Secara organisasi, tidak ada hubungan antara JI dengan Al-Qaeda. Namun secara visi dan model perjuangan keduanya punya hubungan yang tidak terpisahkan. JI dan Al-Qaeda sama-sama mengambil jalur kekerasan dalam mewujudkan cita-cita perjuangan. Keduanya juga sama-sama menyerang simbol-simbol kekuatan barat.
Hubungan ini diperkuat dengan fakta bahwa sejak 1985, Sungkar ketika masih berada dalam DI rutin mengirimkan anak-anak muda untuk ikut bergabung dalam gerakan jihad di Afghanistan melawan Uni Soviet. Mereka yang dikirim inilah yang nantinya menjadi pelaku utama dalam rangkaian peristiwa teror di Indonesia.

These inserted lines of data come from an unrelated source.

(** * vcpkg filesystem abstraction: [toolsrc/include/vcpkg/base/files.h]

    A shallow embedding of the header's data model (namespace [fs]) and of
    the path utilities of [vcpkg::Files], together with the properties the
    specification states about them.

    The header is compiled in two configurations, selected by the
    preprocessor symbol [_WIN32].  The configuration is an explicit boolean
    of the embedding: a definition whose body contains an
    [#if defined(_WIN32)] takes it as its first argument. *)

From Stdlib Require Import ZArith Ascii String List Bool Lia.
From stdpp Require Import base option gmap strings list fin_maps.

Local Open Scope Z_scope.

(** ** [fs::file_type] *)

(** The enumeration of lines 55-69.  Without [_WIN32] the header imports
    [stdfs::file_type], which has the same enumerators apart from
    [directory_symlink]; that enumerator exists under [_WIN32] only. *)
Inductive file_type : Type :=
  | none
  | not_found
  | regular
  | directory
  | symlink
  | block
  | character
  | fifo
  | socket
  | unknown
  | directory_symlink. (* also stands for a junction *)

(** The enumerators a configuration declares. *)
Definition declared (_WIN32 : bool) (t : file_type) : bool :=
  match t with
  | directory_symlink => _WIN32
  | _ => true
  end.

(** The integer each enumerator stands for (lines 57-68). *)
Definition underlying (t : file_type) : Z :=
  match t with
  | none => 0
  | not_found => -1
  | regular => 1
  | directory => 2
  | symlink => 3
  | block => 4
  | character => 5
  | fifo => 6
  | socket => 7
  | unknown => 8
  | directory_symlink => 42
  end.

(** [a == b] on a scoped enumeration compares the underlying integers. *)
Definition file_type_eq (a b : file_type) : bool :=
  underlying a =? underlying b.

Definition file_type_ne (a b : file_type) : bool :=
  negb (file_type_eq a b).

Definition all_file_types : list file_type :=
  [none; not_found; regular; directory; symlink; block; character; fifo;
   socket; unknown; directory_symlink].

(** ** [fs::perms] *)

(** [stdfs::perms] is a bitmask type over a 16-bit mask; the header only
    names [perms::unknown], which the C++ library defines as [0xFFFF]. *)
Definition perms : Type := Z.

Definition perms_unknown : perms := 0xFFFF.

(** ** [fs::file_status] (lines 71-87) *)

Record file_status : Type := mk_file_status {
  m_type : file_type;
  m_permissions : perms
}.

Module FileStatus.

(** [explicit file_status(file_type type = file_type::none,
                          perms permissions = perms::unknown) noexcept].
    An omitted argument is [None] and takes the declared default. *)
Definition make (type : option file_type) (permissions : option perms)
  : file_status :=
  {| m_type := default none type;
     m_permissions := default perms_unknown permissions |}.

(** [file_type type() const noexcept] *)
Definition type (s : file_status) : file_type := m_type s.

(** [void type(file_type type) noexcept] *)
Definition set_type (t : file_type) (s : file_status) : file_status :=
  {| m_type := t; m_permissions := m_permissions s |}.

(** [perms permissions() const noexcept] *)
Definition permissions (s : file_status) : perms := m_permissions s.

(** [void permissions(perms perm) noexcept] *)
Definition set_permissions (p : perms) (s : file_status) : file_status :=
  {| m_type := m_type s; m_permissions := p |}.

End FileStatus.

(** ** The predicates on a [file_status] (lines 119-128) *)

Section Predicates.

Variable _WIN32 : bool.

Definition is_symlink (s : file_status) : bool :=
  if _WIN32 && file_type_eq (FileStatus.type s) directory_symlink
  then true
  else file_type_eq (FileStatus.type s) symlink.

End Predicates.

Definition is_regular_file (s : file_status) : bool :=
  file_type_eq (FileStatus.type s) regular.

Definition is_directory (s : file_status) : bool :=
  file_type_eq (FileStatus.type s) directory.

Definition exists_ (s : file_status) : bool :=
  file_type_ne (FileStatus.type s) not_found
  && file_type_ne (FileStatus.type s) none.

(** ** [fs::SystemHandle] (lines 89-95 and 109-115) *)

(** The two configurations differ only in the integral type of
    [system_handle] ([intptr_t] for a [HANDLE], [int] for a file
    descriptor); both initialise it to [-1] and compare it with [-1]. *)
Record SystemHandle : Type := mk_SystemHandle {
  system_handle : Z
}.

Module Handle.

(** The default member initialiser [type system_handle = -1]. *)
Definition make : SystemHandle := {| system_handle := -1 |}.

(** [bool is_valid() const { return system_handle != -1; }] *)
Definition is_valid (h : SystemHandle) : bool :=
  negb (system_handle h =? -1).

End Handle.

(** ** Recoverable errors *)

(** [std::error_code], reduced to the conditions the specification names. *)
Inductive error_code : Type :=
  | Success
  | NotFound
  | IOError
  | LockNotAcquired.

(** [vcpkg::Expected<T>]: a value or the error that prevented it. *)
Inductive Expected (T : Type) : Type :=
  | Value (v : T)
  | Error (ec : error_code).

Arguments Value {T} v.
Arguments Error {T} ec.

(** ** The native filesystem provider *)

(** Entry kinds that are neither files, directories nor links. *)
Inductive special : Type := Block | Character | Fifo | Socket | Unknown.

Definition special_type (k : special) : file_type :=
  match k with
  | Block => block
  | Character => character
  | Fifo => fifo
  | Socket => socket
  | Unknown => unknown
  end.

(** Modelled from the spec: the native provider behind the virtual
    operations is not part of the sources.  Its state is a finite map from
    paths to what they name, with the entry kinds of the file-status
    model.  Paths are UTF-8 strings; a link stores the path it redirects
    to. *)
Inductive node : Type :=
  | RegularFile (p : perms) (contents : string)
  | Directory (p : perms)
  | Symlink (p : perms) (target : string)
  | Junction (p : perms) (target : string)
  | Special (p : perms) (k : special).

Definition node_status (n : node) : file_status :=
  match n with
  | RegularFile p _ => FileStatus.make (Some regular) (Some p)
  | Directory p => FileStatus.make (Some directory) (Some p)
  | Symlink p _ => FileStatus.make (Some symlink) (Some p)
  | Junction p _ => FileStatus.make (Some directory_symlink) (Some p)
  | Special p k => FileStatus.make (Some (special_type k)) (Some p)
  end.

(** The path a link redirects to. *)
Definition link_target (n : node) : option string :=
  match n with
  | Symlink _ target | Junction _ target => Some target
  | _ => None
  end.

(** Follow links from [path] for at most [fuel] hops.  The result is the
    entry the chain ends in, [None] when the chain ends at a name that
    does not exist, or an error when the hops run out. *)
Fixpoint follow (fuel : nat) (tree : gmap string node) (path : string)
  : Expected (option node) :=
  match tree !! path with
  | None => Value None
  | Some n =>
      match link_target n with
      | None => Value (Some n)
      | Some target =>
          match fuel with
          | O => Error IOError
          | S fuel' => follow fuel' tree target
          end
      end
  end.

(** The chain from [path] comes to [link]: after some hops, following
    from [path] is following from [link]. *)
Definition reaches (tree : gmap string node) (path link : string) : Prop :=
  ∃ hops : nat,
    ∀ fuel, follow (hops + fuel) tree path = follow fuel tree link.

(** A chain of links that ends visits no entry twice, so as many hops as
    there are entries follow every such chain to its end
    ([resolve_complete]); the chains that run out of hops are the
    cycles. *)
Definition resolve (tree : gmap string node) (path : string)
  : Expected (option node) :=
  follow (size tree) tree path.

(** A tree of the configuration: junctions exist under [_WIN32] only. *)
Definition is_junction (n : node) : bool :=
  match n with
  | Junction _ _ => true
  | _ => false
  end.

Definition native_tree (_WIN32 : bool) (tree : gmap string node) : Prop :=
  map_Forall (λ _ n, implb (is_junction n) _WIN32 = true) tree.

Definition status_of (r : Expected (option node)) : file_status * error_code :=
  match r with
  | Value None => (FileStatus.make (Some not_found) None, Success)
  | Value (Some n) => (node_status n, Success)
  | Error ec => (FileStatus.make None None, ec)
  end.

(** Modelled from the spec: [Filesystem::symlink_status(path, ec)] is pure
    virtual in the header and its implementation is not part of the
    sources.  It reports the entry the path names without following a
    link; a path that names nothing yields [not_found].  The pair is the
    returned status and the [ec] out-parameter. *)
Definition symlink_status (tree : gmap string node) (path : string)
  : file_status * error_code :=
  status_of (Value (tree !! path)).
(** Transcript lines, one constructor per format string of the source. *)
Inductive line :=
| LUses (who : string) (mult : PyFloat.float)
    (* "{who} uses damage x{mult}." *)
| LGains (who : string) (amt : Z)
    (* "{who} gains +{amt} extra damage this attack." *)
| LHeals (who : string) (heal : Z)
    (* "{who} heals {heal} HP." *)
| LGrants (who : string) (pct100 : Z) (whom : string)
    (* "{who} grants a {pct100}% shield to {whom}." *)
| LUnknown (t : option string)
    (* "Unknown ability type: {t}" *)
| LTurn (turn : Z) (a b : string)
    (* "-- Turn {turn}: {a} vs {b} --" *)
| LAbsorbs (who : string) (reduction : Z)
    (* "{who} absorbs {reduction} damage with shield." *)
| LDeals (who : string) (dmg : Z) (whom : string) (hp : Z)
    (* "{who} deals {dmg} damage. {whom} HP is now {hp}." *)
| LDefeated (who : string)
    (* "{who} has been defeated." *)
| LTurnLimit
    (* "Turn limit reached, ending in a draw." *)
| LTeamAWins
    (* "Team A wins!" *)
| LTeamBWins
    (* "Team B wins!" *)
| LDraw.
    (* "Battle ended in a draw." *)

(** ** AbilityProcessor *)

(** One iteration of the [for entry in logic.get(when, [])] loop. *)
Definition apply_entry (actor : Participant) (target : option Participant) (e : entry)
  : result (Participant * option Participant * list line) :=
  let t := e_type e in
  if decide (t = Some "damage_multiplier"%string) then
    mult ← py_float (default (VFloat PyFloat.one) (e_value e));
    Ok (set_extra_damage_multiplier actor
          (PyFloat.mul (extra_damage_multiplier actor) mult),
        target,
        [LUses (desc actor) mult])
  else if decide (t = Some "extra_damage"%string) then
    amt ← py_int (default (VInt 0) (e_value e));
    Ok (set_extra_flat_damage actor (extra_flat_damage actor + amt),
        target,
        [LGains (desc actor) amt])
  else if decide (t = Some "heal"%string) then
    pct ← py_float (default (VFloat PyFloat.zero) (e_value e));
    x ← PyFloat.int_mul (max_hp actor) pct;
    n ← PyFloat.to_int x;
    let heal := Z.max 1 n in
    Ok (set_current_hp actor (Z.min (current_hp actor + heal) (max_hp actor)),
        target,
        [LHeals (desc actor) heal])
  else if decide (t = Some "shield"%string) then
    pct ← py_float (default (VFloat PyFloat.zero) (e_value e));
    match target with
    | Some tg =>
        let tg' := set_shield_percent tg (PyFloat.max (shield_percent tg) pct) in
        pct100 ← PyFloat.to_int (PyFloat.mul pct PyFloat.hundred);
        Ok (actor, Some tg', [LGrants (desc actor) pct100 (desc tg')])
    | None => Ok (actor, None, [])
    end
  else
    Ok (actor, target, [LUnknown t]).

Fixpoint apply_entries (actor : Participant) (target : option Participant)
    (es : list entry) : result (Participant * option Participant * list line) :=
  match es with
  | [] => Ok (actor, target, [])
  | e :: es' =>
      '(actor1, target1, l1) ← apply_entry actor target e;
      '(actor2, target2, l2) ← apply_entries actor1 target1 es';
      Ok (actor2, target2, l1 ++ l2)
  end.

Kenyataan itulah yang menjelaskan mengapa sesaat setelah JI lahir, menurut Solahudin dalam NII sampai JI: Salafy Jihadisme di Indonesia (2011), Sungkar mengontak Osama untuk meminta dukungan atas berdirinya JI. Osama menyambut baik dan bersedia menerima para aktivis JI untuk dilatih secara militer di kamp pelatihan milik Al-Qaeda. Hubungan itulah yang terus berlangsung sekian tahun hingga nantinya kedua kelompok ini redup dengan sendirinya.
Dari situ kemudian dapat ditarik benang merah bahwa meskipun medan jihad kedua kelompok ini berbeda secara geografis, tapi irisan secara ideologis dan gerakan di antara keduanya begitu kentara dan tidak bisa dipisahkan begitu saja.
Hari ini Al-Qaeda dan JI pengaruhnya sudah cukup minim dalam menciptakan teror ke masyarakat. Hanya saja, kita tidak boleh lengah dan abai dengan potensi kemunculan Al-Qaeda lain atau JI lain di Indonesia.
Indonesia adalah negara damai yang tidak selayaknya diganggu dengan segala aksi kekerasan dalam rupa terorisme. Terorisme selain merugikan, ia juga menciderai nilai luhur kemanusiaan yang dipegang bangsa Indonesia. Untuk itu, segala bentuk terorisme harus ditolak dan dilawan dari Indonesia.